Они просидели в кафе ещё сорок минут. Лина показала ему визуализации – фрактальный паттерн, наложение двенадцати тысяч образцов, график выбросов, где его точка лежала в области нуля. Она объясняла методологию – перекалибровка, слепой тест, независимое подтверждение, – и Дэн слушал, понимая не всё, но достаточно, чтобы отличить доказательство от гипотезы, а гипотезу от домысла. Два курса психологии он бросил, но статистику освоил, и P-значения меньше 0,0001 говорили ему то, что они говорили всем: это не случайность.
Когда Лина закрыла ноутбук, Дэн задал вопрос, который держал внутри с первых минут разговора.
– Вы сказали, структура есть у 99,97% людей. Она идентичная. Она связана с восприятием. Она не наша.
Лина посмотрела на него – и он увидел, как что-то в ней подобралось, как у кошки, заметившей движение.
– Я не говорила «не наша».
– Вы не говорили. Но вы так думаете.
Тишина. Тонкая, как стекло. Лина Вебер смотрела на Дэна Кёртиса через стол в кафе в Портленде, и Дэн видел, как за её глазами – серо-зелёными, усталыми – работает машина: рассчитывает, сколько можно сказать, чего нельзя, что он готов услышать, что – нет. Он видел всё это. Он всегда видел. Не чувствовал – видел.
– Мы не знаем, что это, – сказала она наконец. – Мы знаем, что она не описана, не генетическая в обычном смысле, и инвариантная между индивидами. Мой коллега-физик называет её конструкцией. Моя коллега-хирург – чужеродной структурой. Я пока не называю её никак.
– Но вы прилетели из Берлина за одним человеком без неё.
Лина не ответила. Собрала ноутбук в рюкзак, допила кофе, поставила чашку. Руки – в постоянном движении, даже когда говорить было не о чем: крутила кольцо на ручке рюкзака, перебирала молнию.
– Дэн, – сказала она. – Я пришлю вам билеты. И… – она замялась, и это было первое настоящее замешательство, которое он у неё видел, – если у вас есть вопросы. Любые. Вы можете позвонить мне. В любое время.
– У меня один вопрос.
– Да?
– Вы видите ту женщину с ребёнком? Которая смеялась минуту назад?
Лина обернулась. Женщина с коляской стояла у прилавка, заказывая что-то, ребёнок на её руке, одной рукой она придерживала его, другой указывала на меню, и бариста – Тони – улыбался ей, и она улыбалась в ответ, и ребёнок хватал её за волосы, и всё это было обычным, повседневным, настолько нормальным, что никто в кафе не обращал внимания.
– Вижу, – сказала Лина.
– Эта штука в её голове – она сейчас работает? Прямо сейчас, пока она заказывает кофе и держит ребёнка?

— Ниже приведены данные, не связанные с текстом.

Lemma replace_page_image_touches_one_file_witness :
  dom (replace_page_image Fixture.engine Fixture.decoder Fixture.manager
         "doc" 1 0 (list_byte_of_string "Rabcdef") Fixture.store).2
  = dom Fixture.store
  /\ (replace_page_image Fixture.engine Fixture.decoder Fixture.manager
        "doc" 1 0 (list_byte_of_string "Rabcdef") Fixture.store).2
       !! _document_path Fixture.manager "other"
     = Fixture.store !! _document_path Fixture.manager "other".
Proof.
  destruct (replace_page_image_touches_one_file Fixture.engine
              Fixture.decoder Fixture.manager "doc" 1 0
              (list_byte_of_string "Rabcdef") Fixture.store) as [Hd Hf].
  split; [exact Hd|]. apply Hf. vm_compute. discriminate.
Defined.

(** ** Previews *)








(** ** Upload, then the other methods *)



(** ** The name of the resolved file *)

Lemma split_slash_app (a b : string) :
  has_slash b = false ->
  exists init last,
    pathlib.split_slash a = init ++ [last]
    /\ pathlib.split_slash (a +:+ b) = init ++ [last +:+ b].
Proof.
  intros Hb. induction a as [|c a (init & last & Ha & Hab)].
  - exists [], "". simpl. by rewrite split_slash_no_slash.
  - simpl. destruct (Ascii.eqb c "/").
    + exists ("" :: init), last. by rewrite Ha, Hab.
    + rewrite Ha, Hab. destruct init as [|x init]; simpl.
      * by exists [], (String c last).
      * by exists (String c x :: init), last.
Qed.

(** X9. Whatever the identifier, the path that [_document_path] resolves
    it to has a last component that ends in [.pdf]: no method reads or
    writes a file of another name. *)
Theorem _document_path_names_a_pdf :
  forall self doc_id,
    exists dirs name,
      pathlib.tail (_document_path self doc_id) = dirs ++ [name]
      /\ ends_with_pdf name.
Proof.
  intros self doc_id.
  destruct (split_slash_app doc_id ".pdf" eq_refl)
    as (init & last & _ & Hsplit).
  assert (Htail : pathlib.parse_tail (doc_id +:+ ".pdf")
                  = List.filter pathlib.is_name init ++ [last +:+ ".pdf"]).
  { unfold pathlib.parse_tail. rewrite Hsplit, List.filter_app. simpl.
    by rewrite is_name_pdf. }
  unfold _document_path, pathlib.truediv.
  destruct (pathlib.is_absolute_str (doc_id +:+ ".pdf")); simpl;
    rewrite Htail.
  - exists (List.filter pathlib.is_name init), (last +:+ ".pdf").
    split; [done|]. by exists last.
  - exists (pathlib.tail (storage_root self)
            ++ List.filter pathlib.is_name init), (last +:+ ".pdf").
    split; [by rewrite app_assoc|]. by exists last.
Qed.

(** ** The base64 text *)

Lemma get_chars (s : string) : forall k c,
  String.get k s = Some c -> c ∈ chars s.
Proof.
  induction s as [|a s IH]; intros k c H; [done|].
  destruct k as [|k]; simpl in H.
  - inversion H; subst. by left.
  - right. by eapply IH.
Qed.

Lemma sextet_in_alphabet n :
  base64.sextet n ∈ chars base64.alphabet \/ base64.sextet n = "="%char.
Proof.
  unfold base64.sextet.
  destruct (String.get (N.to_nat n) base64.alphabet) as [c|] eqn:E.
  - left. by eapply get_chars.
  - by right.
Qed.

Lemma b64encode_by_three (P : bytes -> Prop) :
  P [] -> (forall a, P [a]) -> (forall a b, P [a; b]) ->
  (forall a b c l, P l -> P (a :: b :: c :: l)) ->
  forall l, P l.
Proof.
  intros H0 H1 H2 H3 l.
  assert (H : P l /\ (forall a, P (a :: l)) /\ (forall a b, P (a :: b :: l))).
  { induction l as [|c l (IH0 & IH1 & IH2)]; [done|].
    split; [exact (IH1 c)|]. split; [exact (fun a => IH2 a c)|].
    intros a b. by apply H3. }
  apply H.
Qed.

(** X10. The base64 text of [n] bytes, as the previews carry it, has
    [4 * ceil(n / 3)] characters, all of them of the base64 alphabet or the
    padding sign; for no bytes it is empty. *)
Theorem b64encode_length_and_alphabet :
  forall s : bytes,
    String.length (base64.b64encode s) = (4 * ((length s + 2) / 3))%nat
    /\ base64_text (base64.b64encode s).
Proof.
  apply b64encode_by_three.
  - split; [reflexivity|]. unfold base64_text. simpl. constructor.
  - intros a. split; [reflexivity|]. unfold base64_text. simpl.
    repeat (constructor;
            [first [apply sextet_in_alphabet | by right]|]).
    constructor.
  - intros a b. split; [reflexivity|]. unfold base64_text. simpl.
    repeat (constructor;
            [first [apply sextet_in_alphabet | by right]|]).
    constructor.
  - intros a b c l [Hlen Htext]. split.
    + change (base64.b64encode (a :: b :: c :: l))
        with (String (base64.sextet
                 (((Byte.to_N a * 256 + Byte.to_N b) * 256 + Byte.to_N c)
                  / 262144))
               (String (base64.sextet
                  ((((Byte.to_N a * 256 + Byte.to_N b) * 256 + Byte.to_N c)
                    / 4096) mod 64))
                  (String (base64.sextet
                     ((((Byte.to_N a * 256 + Byte.to_N b) * 256
                        + Byte.to_N c) / 64) mod 64))
                     (String (base64.sextet
                        (((Byte.to_N a * 256 + Byte.to_N b) * 256
                          + Byte.to_N c) mod 64))
                        (base64.b64encode l))))).
      cbn [String.length length]. rewrite Hlen.
      replace (S (S (S (length l))) + 2)%nat
        with (length l + 2 + 1 * 3)%nat by lia.
      rewrite Nat.div_add by lia. lia.
    + unfold base64_text in *.
      change (base64.b64encode (a :: b :: c :: l))
        with (String (base64.sextet
                 (((Byte.to_N a * 256 + Byte.to_N b) * 256 + Byte.to_N c)
                  / 262144))
               (String (base64.sextet
                  ((((Byte.to_N a * 256 + Byte.to_N b) * 256 + Byte.to_N c)
                    / 4096) mod 64))
                  (String (base64.sextet
                     ((((Byte.to_N a * 256 + Byte.to_N b) * 256
                        + Byte.to_N c) / 64) mod 64))
                     (String (base64.sextet
                        (((Byte.to_N a * 256 + Byte.to_N b) * 256
                          + Byte.to_N c) mod 64))
                        (base64.b64encode l))))).
      cbn [chars].
      repeat (constructor; [apply sextet_in_alphabet|]). exact Htext.
Qed.

(** ** The routes of app/main.py *)

Section Routes.

Variable fitz : Fitz.
Variable pil : Pillow.
Variable dm : DocumentManager.

(** X11. [POST /upload]: a file whose content type is neither
    [application/pdf] nor [application/octet-stream] (or is absent) is
    answered with status 400 and nothing is stored; otherwise the bytes are
    stored under the drawn identifier, and the route answers with the
    identifier and the page count when the engine opens them, and lets the
    engine's error through, uncaught, with the bytes left in the store,
    when it does not. *)
Theorem upload_pdf_outcomes :
  forall file uuid4_hex fs,
    let allowed :=
      content_type_in (UploadFile.content_type file)
        ["application/pdf"; "application/octet-stream"] in
    let stored :=
      <[_document_path dm uuid4_hex := UploadFile.content file]> fs in
    (allowed = false ->
     main.upload_pdf fitz dm file uuid4_hex fs
     = (HTTPException 400 "Only PDF files are supported", fs))
    /\ (allowed = true ->
        forall doc, fitz_open fitz (UploadFile.content file) = Return doc ->
          main.upload_pdf fitz dm file uuid4_hex fs
          = (Respond {| UploadResponse.document_id := uuid4_hex;
                        UploadResponse.page_count := Document.page_count doc |}
               [], stored))
    /\ (allowed = true ->
        forall e, fitz_open fitz (UploadFile.content file) = Raise e ->
          main.upload_pdf fitz dm file uuid4_hex fs = (Uncaught e, stored)).
Proof.
  intros file uuid4_hex fs allowed stored. unfold main.upload_pdf.
  fold allowed. split; [|split].
  - by intros ->.
  - intros -> doc Ho. simpl.
    unfold save_pdf, write_bytes, lift, mbind, mret, M_bind, M_ret.
    by rewrite Ho.
  - intros -> e Ho. simpl.
    unfold save_pdf, write_bytes, lift, mbind, mret, M_bind, M_ret.
    by rewrite Ho.
Qed.




(** X14. When the manager lists a page, [GET /images] answers with one
    item for each occurrence, in order: the item at position [k] has index
    [k], its box has the four coordinates of the occurrence, and its
    preview is the data URL of the occurrence's extension and base64 text.
    The page size is the manager's, and the store is as before. *)
Theorem list_page_images_route_items :
  forall document_id page_number response fs images w h,
    list_page_images fitz dm document_id page_number fs
    = (Return (images, (w, h)), fs) ->
    exists body,
      main.list_page_images fitz dm document_id page_number response fs
      = (Respond body (main.no_store response), fs)
      /\ PageImagesResponse.width body = w
      /\ PageImagesResponse.height body = h
      /\ length (PageImagesResponse.images body) = length images
      /\ (forall (k : nat) item,
            PageImagesResponse.images body !! k = Some item ->
            PageImageMetadata.index item = Z.of_nat k
            /\ exists img,
                 images !! k = Some img
                 /\ PageImageMetadata.bbox item
                    = [(PageImage.bbox img).1.1.1; (PageImage.bbox img).1.1.2;
                       (PageImage.bbox img).1.2; (PageImage.bbox img).2]
                 /\ PageImageMetadata.width item = PageImage.width img
                 /\ PageImageMetadata.height item = PageImage.height img
                 /\ PageImageMetadata.preview_data_url item
                    = "data:image/" +:+ PageImage.extension img
                      +:+ ";base64," +:+ PageImage.preview_base64 img).
Proof.
  intros document_id page_number response fs images w h Hl.
  pose proof (listed_indexed _ _ _ _ _ _ _ _ Hl) as Hidx.
  eexists. unfold main.list_page_images. rewrite Hl.
  split; [reflexivity|]. simpl. split; [done|]. split; [done|].
  split; [by rewrite length_map|].
  intros k item Hk. rewrite list_lookup_fmap in Hk.
  destruct (images !! k) as [img|] eqn:Hi; [|done].
  simpl in Hk. inversion Hk; subst item.
  unfold main.image_item.
  destruct (PageImage.bbox img) as [[[a b] c] d] eqn:Hb. simpl.
  split; [by rewrite (Hidx k img Hi)|].
  exists img. by rewrite Hb.
Qed.
(** * extract-supabase-key.py: a shallow embedding and its properties

    The script [scripts/dev/extract-supabase-key.py] backs up [.env.local],
    obtains an API key (browser automation, then a prompt loop), validates
    its shape and rewrites one assignment line of the environment file.

    Python [str] values are sequences of Unicode code points: they are
    modelled as [list N].  A text file is modelled by the characters it
    holds; [read_text] applies the universal-newline translation of
    Python's text mode, [write_text] writes the characters as they are
    (the POSIX case, [os.linesep = "\n"]).  Decoding and encoding errors,
    permissions and directories are below the model.

    The functions of the script are computations on a world: the files,
    the clock, what the operator will answer at the prompts, what has been
    printed, and the answers of Selenium.  The operator can interrupt at a
    prompt, and while the page is scanned.  What is printed is recorded as
    one constructor for each
    [print] of the source, with its arguments and without its wording. *)

From Stdlib Require Import ZArith NArith Lia Ascii String.
From stdpp Require Import base option list gmap strings pretty.

Local Open Scope N_scope.
Local Open Scope nat_scope.

(** ** Python strings *)

Abbreviation str := (list N).

Module Str.

(** Code point of an ASCII character. *)
Definition chr (a : ascii) : N := N_of_ascii a.

(** Line feed, carriage return, double quote and backslash. *)
Definition NL : N := 10.
Definition CR : N := 13.
Definition QUOTE : N := 34.
Definition BACKSLASH : N := 92.

(** UTF-8 decoding of a sequence of bytes (only used on literals of this
    file, which are well formed). *)
Fixpoint decode (bs : list N) : str :=
  match bs with
  | [] => []
  | b :: r =>
    if (b <? 128)%N then b :: decode r
    else if (b <? 224)%N then
      match r with
      | b1 :: r1 => ((b - 192) * 64 + (b1 - 128))%N :: decode r1
      | _ => []
      end
    else if (b <? 240)%N then
      match r with
      | b1 :: b2 :: r2 =>
        ((b - 224) * 4096 + (b1 - 128) * 64 + (b2 - 128))%N :: decode r2
      | _ => []
      end
    else
      match r with
      | b1 :: b2 :: b3 :: r3 =>
        ((b - 240) * 262144 + (b1 - 128) * 4096 + (b2 - 128) * 64
         + (b3 - 128))%N :: decode r3
      | _ => []
      end
  end.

– Если наша модель верна – да. Всегда.
Дэн смотрел на женщину. На ребёнка. На Тони за стойкой. На девушку с конским хвостом. На двоих мужчин у окна. На Лину Вебер, которая стояла с рюкзаком, готовая уйти.
У каждого из них – в голове – работало нечто, о чём они не знали. Нечто, что принимало сигнал, которого не существовало ни в одном учебнике физики. Нечто, что связывало их – друг с другом? с чем-то внешним? – способом, который Дэн не мог ни ощутить, ни представить. Они жили в мире, который был больше, полнее, связнее того мира, в котором жил он. И никто из них не знал об этом, как рыба не знает о воде, как лёгкие не знают о кислороде, как двенадцать тысяч мозгов не знали о фрактальной паутине в своих кортикальных слоях.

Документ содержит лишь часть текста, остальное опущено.